I am at breaking point mentally. There is a big change in the childrens behaviour, dc7 has been suppressing his emotions in order not to upset or hurt me. He misses his dad, he broke down as I asked what was bothering him, he wouldn't say. I went through things that I thought it may be, then lastly I said is it your dad, he eventually grabbed me tight and cried. The last message he sent me said hes sorry and needs us and wants us to come home. Dc7 had my phone when this message came up on the front screen. I didn't realise dc7 had seen it till he mentioned it to me word for word that dad had messaged saying he needs us. I haven't had the opportunity to go back yet, the children are always with me. I want to leave dc2 with a friend on Monday then go. I have no idea what his state of mind will be as he's been silent the past 2 days. I don't think he will ever do anything stupid like top himself but the thought keeps entering my head.

OP posts:
Mumof2heroes · 09/02/2025 08:42

I know this is so so hard but please sweetheart don't go back. He will be saying anything and everything he can to get you to go back and he might even mean some of it but I would bet my last £ he will be back to abusing you within a week. This could also escalate as a punishment for you daring to leave. What is more important, upset but safe children or children that witness their mum being beaten or worse? Please please think of your and their future...when they truly understand they will thank you and be so grateful they have such a strong and brave mother. Please stay strong right now, this man is dangerous.

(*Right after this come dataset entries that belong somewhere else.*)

(** * libxdp: program handles, run-config metadata, ordering, pinning, attach

    A shallow embedding of [lib/libxdp/libxdp.c].  C integers are [Z];
    [unsigned int] results are reduced modulo [2^32] where the C code can
    wrap.  A C string is a [string] without NUL; a pointer that may be NULL
    is an [option].  Functions that dereference a pointer return [None] when
    the C program would dereference NULL (or a dangling pointer): [None] is
    undefined behaviour, never an error code. *)

From Stdlib Require Import ZArith Ascii String Lia.
From stdpp Require Import base numbers option list strings pretty.
From stdpp Require Import gmap fin_maps sorting.

Local Open Scope string_scope.
Local Open Scope Z_scope.

(** ** errno values (asm-generic/errno-base.h, errno.h) *)

Definition EPERM : Z := 1.
Definition ENOENT : Z := 2.
Definition EINTR : Z := 4.
Definition EBADF : Z := 9.
Definition ENOMEM : Z := 12.
Definition EBUSY : Z := 16.
Definition EEXIST : Z := 17.
Definition ENOTDIR : Z := 20.
Definition EISDIR : Z := 21.
Definition EINVAL : Z := 22.
Definition ENAMETOOLONG : Z := 36.
Definition ENOTEMPTY : Z := 39.
Definition EOPNOTSUPP : Z := 95.
(** glibc: [#define ENOTSUP EOPNOTSUPP] *)
Definition ENOTSUP : Z := EOPNOTSUPP.

Definition PATH_MAX : nat := 4096.
Definition BPF_TAG_SIZE : nat := 8.

Definition u32 (x : Z) : Z := x mod 2 ^ 32.

(** ** C strings *)

Definition byte_of (c : ascii) : Z := Z.of_nat (nat_of_ascii c).

(** [strcmp]: the difference of the first pair of differing bytes (as
    [unsigned char]); the end of a string reads as the terminating NUL. *)
Fixpoint strcmp (a b : string) : Z :=
  match a, b with
  | EmptyString, EmptyString => 0
  | EmptyString, String d _ => 0 - byte_of d
  | String c _, EmptyString => byte_of c - 0
  | String c a', String d b' =>
      if Ascii.eqb c d then strcmp a' b' else byte_of c - byte_of d
  end.

(** A string that can live in a C buffer: no embedded NUL. *)
Fixpoint c_string (s : string) : Prop :=
  match s with
  | EmptyString => True
  | String c s' => byte_of c ≠ 0 ∧ c_string s'
  end.

(** [memcmp(a, b, n)] over byte arrays; reading past the model list yields 0
    (the arrays are zero-initialised by [memset] in [xdp_program__new]). *)
Fixpoint memcmp (a b : list Z) (n : nat) : Z :=
  match n with
  | O => 0
  | S n' =>
      let x := hd 0 a in
      let y := hd 0 b in
      if x =? y then memcmp (tl a) (tl b) n' else x - y
  end.

(** Modelled from the spec: [check_snprintf] is declared in util.h and defined
    outside this file; it formats into a buffer of [buf_len] bytes and
    fails when the output (with its NUL) does not fit. *)
Definition check_snprintf (buf_len : nat) (out : string) : Z :=
  if (String.length out <? buf_len)%nat then 0 else - ENAMETOOLONG.

(** ** BTF type information (bpf/btf.h, linux/btf.h) *)

Inductive btf_kind :=
  | BTF_KIND_UNKN | BTF_KIND_INT | BTF_KIND_PTR | BTF_KIND_ARRAY
  | BTF_KIND_STRUCT | BTF_KIND_UNION | BTF_KIND_ENUM | BTF_KIND_FWD
  | BTF_KIND_TYPEDEF | BTF_KIND_VOLATILE | BTF_KIND_CONST
  | BTF_KIND_RESTRICT | BTF_KIND_FUNC | BTF_KIND_FUNC_PROTO
  | BTF_KIND_VAR | BTF_KIND_DATASEC.

Record btf_array := { arr_type : Z; arr_index_type : Z; nelems : Z }.

(** [m_name] is [btf__name_by_offset(btf, m->name_off)]: NULL when the
    offset lies outside the string section. *)
Record btf_member := { m_name : option string; m_type : Z; m_offset : Z }.

Record btf_var_secinfo := { vi_type : Z; vi_offset : Z; vi_size : Z }.

(** The data that follows a [struct btf_type] in memory, by kind. *)
Inductive btf_extra :=
  | ExtraNone
  | ExtraArray (a : btf_array)
  | ExtraMembers (ms : list btf_member)
  | ExtraVar (linkage : Z)
  | ExtraSecinfos (vs : list btf_var_secinfo).

(** [t_type] is the C union [{ size; type }]. *)
Record btf_type := {
  t_name : option string;
  t_kind : btf_kind;
  t_type : Z;
  t_extra : btf_extra
}.

Definition t_size (t : btf_type) : Z := t_type t.

(** Types 1..nr_types; id 0 is [btf_void]. *)
Record struct_btf := { types : list btf_type }.

Definition btf_void : btf_type :=
  {| t_name := Some ""; t_kind := BTF_KIND_UNKN; t_type := 0;
     t_extra := ExtraNone |}.

Definition btf__get_nr_types (btf : struct_btf) : Z :=
  Z.of_nat (length (types btf)).

Definition btf__type_by_id (btf : struct_btf) (id : Z) : option btf_type :=
  if id >? btf__get_nr_types btf then None
  else if id =? 0 then Some btf_void
  else types btf !! Z.to_nat (id - 1).

Definition btf_kind_eqb (a b : btf_kind) : bool :=
  match a, b with
  | BTF_KIND_UNKN, BTF_KIND_UNKN | BTF_KIND_INT, BTF_KIND_INT
  | BTF_KIND_PTR, BTF_KIND_PTR | BTF_KIND_ARRAY, BTF_KIND_ARRAY
  | BTF_KIND_STRUCT, BTF_KIND_STRUCT | BTF_KIND_UNION, BTF_KIND_UNION
  | BTF_KIND_ENUM, BTF_KIND_ENUM | BTF_KIND_FWD, BTF_KIND_FWD
  | BTF_KIND_TYPEDEF, BTF_KIND_TYPEDEF
  | BTF_KIND_VOLATILE, BTF_KIND_VOLATILE | BTF_KIND_CONST, BTF_KIND_CONST
  | BTF_KIND_RESTRICT, BTF_KIND_RESTRICT | BTF_KIND_FUNC, BTF_KIND_FUNC
  | BTF_KIND_FUNC_PROTO, BTF_KIND_FUNC_PROTO | BTF_KIND_VAR, BTF_KIND_VAR
  | BTF_KIND_DATASEC, BTF_KIND_DATASEC => true
  | _, _ => false
  end.

Definition btf_kind_is (k : btf_kind) (t : btf_type) : bool :=
  btf_kind_eqb (t_kind t) k.

Definition btf_is_mod (t : btf_type) : bool :=
  btf_kind_is BTF_KIND_VOLATILE t || btf_kind_is BTF_KIND_CONST t
  || btf_kind_is BTF_KIND_RESTRICT t.
Definition btf_is_typedef := btf_kind_is BTF_KIND_TYPEDEF.
Definition btf_is_ptr := btf_kind_is BTF_KIND_PTR.
Definition btf_is_array := btf_kind_is BTF_KIND_ARRAY.
Definition btf_is_struct := btf_kind_is BTF_KIND_STRUCT.
Definition btf_is_var := btf_kind_is BTF_KIND_VAR.
Definition btf_is_datasec := btf_kind_is BTF_KIND_DATASEC.

(** Accessors for the trailing data.  The C accessors are pointer casts; the
    parser only reads through them after it has checked the kind, so a
    mismatch is reported as [None]. *)
Definition btf_array_of (t : btf_type) : option btf_array :=
  match t_extra t with ExtraArray a => Some a | _ => None end.
Definition btf_members (t : btf_type) : option (list btf_member) :=
  match t_extra t with ExtraMembers ms => Some ms | _ => None end.
Definition btf_var_linkage (t : btf_type) : option Z :=
  match t_extra t with ExtraVar l => Some l | _ => None end.
Definition btf_var_secinfos (t : btf_type) : option (list btf_var_secinfo) :=
  match t_extra t with ExtraSecinfos vs => Some vs | _ => None end.

Definition BTF_VAR_STATIC : Z := 0.
Definition BTF_VAR_GLOBAL_ALLOCATED : Z := 1.

(** ** The program handle *)

(** What the library reads of a libbpf [struct bpf_program]. *)
Record bpf_program := {
  bp_title : string;
  bp_name : string;
  bp_size : Z
}.

(** Addresses of heap objects ([struct bpf_object], [struct btf]). *)
Abbreviation ptr := N.

Record xdp_program := {
  bpf_prog : option bpf_program;
  bpf_obj : option ptr;
  btf : option ptr;
  prog_fd : Z;
  link_fd : Z;
  link_pin_path : option string;
  prog_name : option string;
  prog_tag : list Z;
  load_time : Z;
  from_external_obj : bool;
  run_prio : Z;
  chain_call_actions : Z
}.

Definition set_bpf_prog v (p : xdp_program) : xdp_program :=
  {| bpf_prog := v; bpf_obj := bpf_obj p; btf := btf p; prog_fd := prog_fd p;
     link_fd := link_fd p; link_pin_path := link_pin_path p;
     prog_name := prog_name p; prog_tag := prog_tag p;
     load_time := load_time p; from_external_obj := from_external_obj p;
     run_prio := run_prio p; chain_call_actions := chain_call_actions p |}.
Definition set_bpf_obj v (p : xdp_program) : xdp_program :=
  {| bpf_prog := bpf_prog p; bpf_obj := v; btf := btf p; prog_fd := prog_fd p;
     link_fd := link_fd p; link_pin_path := link_pin_path p;
     prog_name := prog_name p; prog_tag := prog_tag p;
     load_time := load_time p; from_external_obj := from_external_obj p;
     run_prio := run_prio p; chain_call_actions := chain_call_actions p |}.
Definition set_btf v (p : xdp_program) : xdp_program :=
  {| bpf_prog := bpf_prog p; bpf_obj := bpf_obj p; btf := v;
     prog_fd := prog_fd p;
     link_fd := link_fd p; link_pin_path := link_pin_path p;
     prog_name := prog_name p; prog_tag := prog_tag p;
     load_time := load_time p; from_external_obj := from_external_obj p;
     run_prio := run_prio p; chain_call_actions := chain_call_actions p |}.
Definition set_prog_fd v (p : xdp_program) : xdp_program :=
  {| bpf_prog := bpf_prog p; bpf_obj := bpf_obj p; btf := btf p; prog_fd := v;
     link_fd := link_fd p; link_pin_path := link_pin_path p;
     prog_name := prog_name p; prog_tag := prog_tag p;
     load_time := load_time p; from_external_obj := from_external_obj p;
     run_prio := run_prio p; chain_call_actions := chain_call_actions p |}.
Definition set_link_fd v (p : xdp_program) : xdp_program :=
  {| bpf_prog := bpf_prog p; bpf_obj := bpf_obj p; btf := btf p;
     prog_fd := prog_fd p;
     link_fd := v; link_pin_path := link_pin_path p;
     prog_name := prog_name p; prog_tag := prog_tag p;
     load_time := load_time p; from_external_obj := from_external_obj p;
     run_prio := run_prio p; chain_call_actions := chain_call_actions p |}.
Definition set_link_pin_path v (p : xdp_program) : xdp_program :=
  {| bpf_prog := bpf_prog p; bpf_obj := bpf_obj p; btf := btf p;
     prog_fd := prog_fd p;
     link_fd := link_fd p; link_pin_path := v;
     prog_name := prog_name p; prog_tag := prog_tag p;
     load_time := load_time p; from_external_obj := from_external_obj p;
     run_prio := run_prio p; chain_call_actions := chain_call_actions p |}.
Definition set_prog_name v (p : xdp_program) : xdp_program :=
  {| bpf_prog := bpf_prog p; bpf_obj := bpf_obj p; btf := btf p;
     prog_fd := prog_fd p;
     link_fd := link_fd p; link_pin_path := link_pin_path p;
     prog_name := v; prog_tag := prog_tag p;
     load_time := load_time p; from_external_obj := from_external_obj p;
     run_prio := run_prio p; chain_call_actions := chain_call_actions p |}.
Definition set_prog_tag v (p : xdp_program) : xdp_program :=
  {| bpf_prog := bpf_prog p; bpf_obj := bpf_obj p; btf := btf p;
     prog_fd := prog_fd p;
     link_fd := link_fd p; link_pin_path := link_pin_path p;
     prog_name := prog_name p; prog_tag := v;
     load_time := load_time p; from_external_obj := from_external_obj p;
     run_prio := run_prio p; chain_call_actions := chain_call_actions p |}.
Definition set_load_time v (p : xdp_program) : xdp_program :=
  {| bpf_prog := bpf_prog p; bpf_obj := bpf_obj p; btf := btf p;
     prog_fd := prog_fd p;
     link_fd := link_fd p; link_pin_path := link_pin_path p;
     prog_name := prog_name p; prog_tag := prog_tag p;
     load_time := v; from_external_obj := from_external_obj p;
     run_prio := run_prio p; chain_call_actions := chain_call_actions p |}.
Definition set_from_external_obj v (p : xdp_program) : xdp_program :=
  {| bpf_prog := bpf_prog p; bpf_obj := bpf_obj p; btf := btf p;
     prog_fd := prog_fd p;
     link_fd := link_fd p; link_pin_path := link_pin_path p;
     prog_name := prog_name p; prog_tag := prog_tag p;
     load_time := load_time p; from_external_obj := v;
     run_prio := run_prio p; chain_call_actions := chain_call_actions p |}.
Definition set_chain_call_actions v (p : xdp_program) : xdp_program :=
  {| bpf_prog := bpf_prog p; bpf_obj := bpf_obj p; btf := btf p;
     prog_fd := prog_fd p;
     link_fd := link_fd p; link_pin_path := link_pin_path p;
     prog_name := prog_name p; prog_tag := prog_tag p;
     load_time := load_time p; from_external_obj := from_external_obj p;
     run_prio := run_prio p; chain_call_actions := v |}.

(** enum xdp_action (linux/bpf.h) *)
Definition XDP_ABORTED : Z := 0.
Definition XDP_DROP : Z := 1.
Definition XDP_PASS : Z := 2.
Definition XDP_TX : Z := 3.
Definition XDP_REDIRECT : Z := 4.

(** Indexed by action code. *)
Definition xdp_action_names : list string :=
  ["XDP_ABORTED"; "XDP_DROP"; "XDP_PASS"; "XDP_TX"; "XDP_REDIRECT"].

Definition XDP_RUN_CONFIG_SEC : string := ".xdp_run_config".

(** [1 << action] is an [int] shift, which C defines for [action] below the
    width of [int] only; the callers in this file pass the index of an
    action name (below 5), and the statements about the two functions
    below are for actions below 32.  For larger actions the value here is
    not meant to say what a compiled program does. *)
Definition xdp_program__set_chain_call_enabled
    (prog : xdp_program) (action : Z) (enabled : bool) : xdp_program :=
  if enabled then
    set_chain_call_actions
      (u32 (Z.lor (chain_call_actions prog) (Z.shiftl 1 action))) prog
  else
    set_chain_call_actions
      (u32 (Z.land (chain_call_actions prog) (Z.lnot (Z.shiftl 1 action))))
      prog.

Definition xdp_program__chain_call_enabled
    (prog : xdp_program) (action : Z) : bool :=
  negb (Z.land (chain_call_actions prog) (Z.shiftl 1 action) =? 0).

Definition xdp_program__run_prio (prog : xdp_program) : Z := run_prio prog.

(** [set_run_prio] is the one field setter that is also a C function. *)
Definition xdp_program__set_run_prio (prog : xdp_program) (v : Z)
    : xdp_program :=
  {| bpf_prog := bpf_prog prog; bpf_obj := bpf_obj prog; btf := btf prog;
     prog_fd := prog_fd prog;
     link_fd := link_fd prog; link_pin_path := link_pin_path prog;
     prog_name := prog_name prog; prog_tag := prog_tag prog;
     load_time := load_time prog;
     from_external_obj := from_external_obj prog;
     run_prio := v; chain_call_actions := chain_call_actions prog |}.

Definition xdp_program__name (prog : xdp_program) : option string :=
  prog_name prog.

NotbloodyGivingupYet · 09/02/2025 08:58

OP before you do anything please think it through very carefully. If you go back, without the children, what then? What if he's there when you get there? What if he turns up while you are there?
Where are your children in the meantime? Will you take them back there, and what happens if he turns up at that point?
What happens if he turns up with the police?
This is the very worst point, when you've left but haven't got the pieces in place. Can you at least hold out until you've got the NonMol in place? Two weeks feels like a long time but it's nothing compared to the time you've been suffering. A better life for you is worth two weeks wait surely. You deserve a better life. And so do your children, but they are too young to see the bigger picture.